Calculate __builtin_object_size when pointer depends on a condition
ClosedPublic

Authored by spetrovic on Mar 24 2016, 4:35 AM.

Details

Summary

This patch fixes calculating of builtin_object_size if it depends on condition. Before this patch compiler didn't know how to calculate the object size when it finds condition that cannot be eliminated. This patch enables calculating of builtin_object_size even in case when condition cannot be eliminated by choosing minimum or maximum value as result from condition. Choosing minimum or maximum value from condition is based on second argument of __builtin_object_size function.

Diff Detail

Repository
rL LLVM

Event Timeline

spetrovic updated this revision to Diff 51533.Mar 24 2016, 4:35 AM
spetrovic retitled this revision from to Calculate __builtin_object_size when pointer depends on a condition.
spetrovic updated this object.
spetrovic set the repository for this revision to rL LLVM.
spetrovic added subscribers: ivanbaev, rankov.

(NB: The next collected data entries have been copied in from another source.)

(** C4: in a run that does not resolve sub options and does not skip required ones, an
    option is visited after the options it mentions, and only options
    of a compatible scope are mentioned.  In every state the loop reaches,
    when [NextFromTop] hands out an option, each option its default or
    command mentions has been visited before; a global option mentions only
    global ones, and a local option is mentioned only by local ones. *)
Theorem Resolve_dependencies_first w `{!WorldOk w} cfg user defs vals g s s1 k o d od :
  r_skipRequired cfg = false → r_resolveSubOptions cfg = false →
  addOptionsToGraph w defs vals initial_graph = (Ok (), g) →
  loop_reach w cfg (RState g user vals) s →
  onGraph NextFromTop s = (Ok (Some k), s1) →
  defs !! k = Some o → defs !! d = Some od → mentions o d → d ≠ k →
  is_pending (r_graph s) k = true ∧ is_pending (r_graph s) d = false ∧ scope_ok o od.
Proof.
  intros Hskip Hsub Hadd Hreach Hnext Hk Hd Hm Hne.
  assert (d ≠ rootID) as Hdr by (intros ->; by eapply mentions_not_root).
  destruct (addOptionsToGraph_spec w defs vals initial_graph g initial_graph_inv Hadd)
    as (Hg & Hdata & Hdep).
  destruct (Hdep k o d Hk Hm) as (He & Hsc); [|done..|].
  { specialize (Hdata d od Hd). unfold data_of in Hdata. rewrite lookup_fmap in Hdata.
    apply fmap_Some in Hdata as (n & -> & _). eauto. }
  specialize (Hsc od (Hdata d od Hd)).
  destruct (loop_reach_graph w cfg Hskip Hsub (RState g user vals) s Hg Hreach)
    as (Hgs & _ & Hes).
  destruct (onGraph_NextFromTop s Hgs) as [[_ Hrun]|(id & Hp & Hpar & Hrun)];
    rewrite Hrun in Hnext; [done|]. injection Hnext as -> _.
  assert (k ≠ g_root (r_graph s)) as Hkr by apply Hp.
  assert (d ≠ g_root (r_graph s)) as Hdr' by (by rewrite (proj2 Hgs)).
  split_and!; [by apply is_pending_spec| |done].
  apply not_true_is_false. rewrite is_pending_spec by done. by apply Hpar, Hes.
Qed.
(** The repository, the pull request, the branch, the commit and the sub
    path. *)
Definition NormalizeRepository (str : string)
    : string * string * string * string * string :=
  let str := with_scheme str in
  match submatches prReferenceRegEx str with
  | Some (m1, m2) => (m1, m2, "", "", "")
  | None =>
      let '(str, subpath) :=
        match submatches subPathRegEx str with
        | Some (m1, m2) => (m1, TrimSuffix m2 "/")
        | None => (str, "")
        end in
      let '(str, branch) :=
        match submatches branchRegEx str with
        | Some (m1, m2) => (m1, m2)
        | None => (str, "")
        end in
      let '(str, commit) :=
        match submatches commitRegEx str with
        | Some (m1, m2) => (m1, m2)
        | None => (str, "")
        end in
      (str, "", branch, commit, subpath)
  end.

Definition NormalizeRepositoryGitInfo (str : string) : GitInfo :=
  let '(repository, pr, branch, commit, subpath) := NormalizeRepository str in
  NewGitInfo repository branch commit pr subpath.

Definition GetBranchNameForPR (ref : string) : string :=
  ReplaceAllFunc (PullRequestReference 1) ref (λ _ cs, "PR" +:+ sub cs 1).
Definition GetIDForPR (ref : string) : string :=
  ReplaceAllFunc (PullRequestReference 1) ref (λ _ cs, "pr" +:+ sub cs 1).

(** ** Cloning *)

Inductive CloneStrategy := FullClone | BloblessClone | TreelessClone | ShallowClone | BareClone.

(** [CloneStrategy.Set] *)
Definition CloneStrategy_Set (v : string) : result CloneStrategy :=
  if decide (v = "") then Ok FullClone
  else if decide (v = "blobless") then Ok BloblessClone
  else if decide (v = "treeless") then Ok TreelessClone
  else if decide (v = "shallow") then Ok ShallowClone
  else if decide (v = "bare") then Ok BareClone
  else Err ("CloneStrategy " +:+ v +:+ " not supported").
Definition CloneStrategy_String (s : CloneStrategy) : string :=
  match s with
  | FullClone => ""
  | BloblessClone => "blobless"
  | TreelessClone => "treeless"
  | ShallowClone => "shallow"
  | BareClone => "bare"
  end.

Record cloner := {
  c_extraArgs : list string;
  c_cloneStrategy : CloneStrategy;
  c_skipLFS : bool;
}.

Hi! Thanks for doing this.

include/llvm/Analysis/MemoryBuiltins.h
36 ↗(On Diff #51533)

Style nit: This should be CamelCase, not all caps.

39 ↗(On Diff #51533)

These identifiers seem really general to be putting them into the llvm namespace. Can we make this an enum class instead? Or can we prefix them all with something like OSM_?

137 ↗(On Diff #51533)

Please document what Mode does here.

lib/Analysis/MemoryBuiltins.cpp
559 ↗(On Diff #51533)

Do we not need to handle Phis, as well?

Consider:

void sideeffect();
int foo(int N) {
  char Buf[100];
  char *Ptr = Buf;
  if (N > 0) {
    sideeffect();
    Ptr = Buf + 50;
  }
  return __builtin_object_size(Ptr, 0);
}

...Which turns into:

define i32 @foo(i32 %N) {
entry:
  %Buf = alloca [100 x i8], align 16
  %0 = getelementptr inbounds [100 x i8], [100 x i8]* %Buf, i64 0, i64 0
  %cmp = icmp sgt i32 %N, 0
  br i1 %cmp, label %if.then, label %if.end

if.then:                                          ; preds = %entry
  tail call void (...) @sideeffect() #4
  %add.ptr = getelementptr inbounds [100 x i8], [100 x i8]* %Buf, i64 0, i64 50
  br label %if.end

if.end:                                           ; preds = %if.then, %entry
  %Ptr.0 = phi i8* [ %add.ptr, %if.then ], [ %0, %entry ]
  %1 = call i64 @llvm.objectsize.i64.p0i8(i8* %Ptr.0, i1 false)
  %conv = trunc i64 %1 to i32
  ret i32 %conv
}
567 ↗(On Diff #51533)

This seems like it would fail given:

int foo(int N) {
  char Big[20];
  char Small[10];
  char *Ptr = N ? Big + 10 : Small;
  return __bos(Ptr);
}

...And it looks like this was a bug in the original implementation, too. Yay bugs. :)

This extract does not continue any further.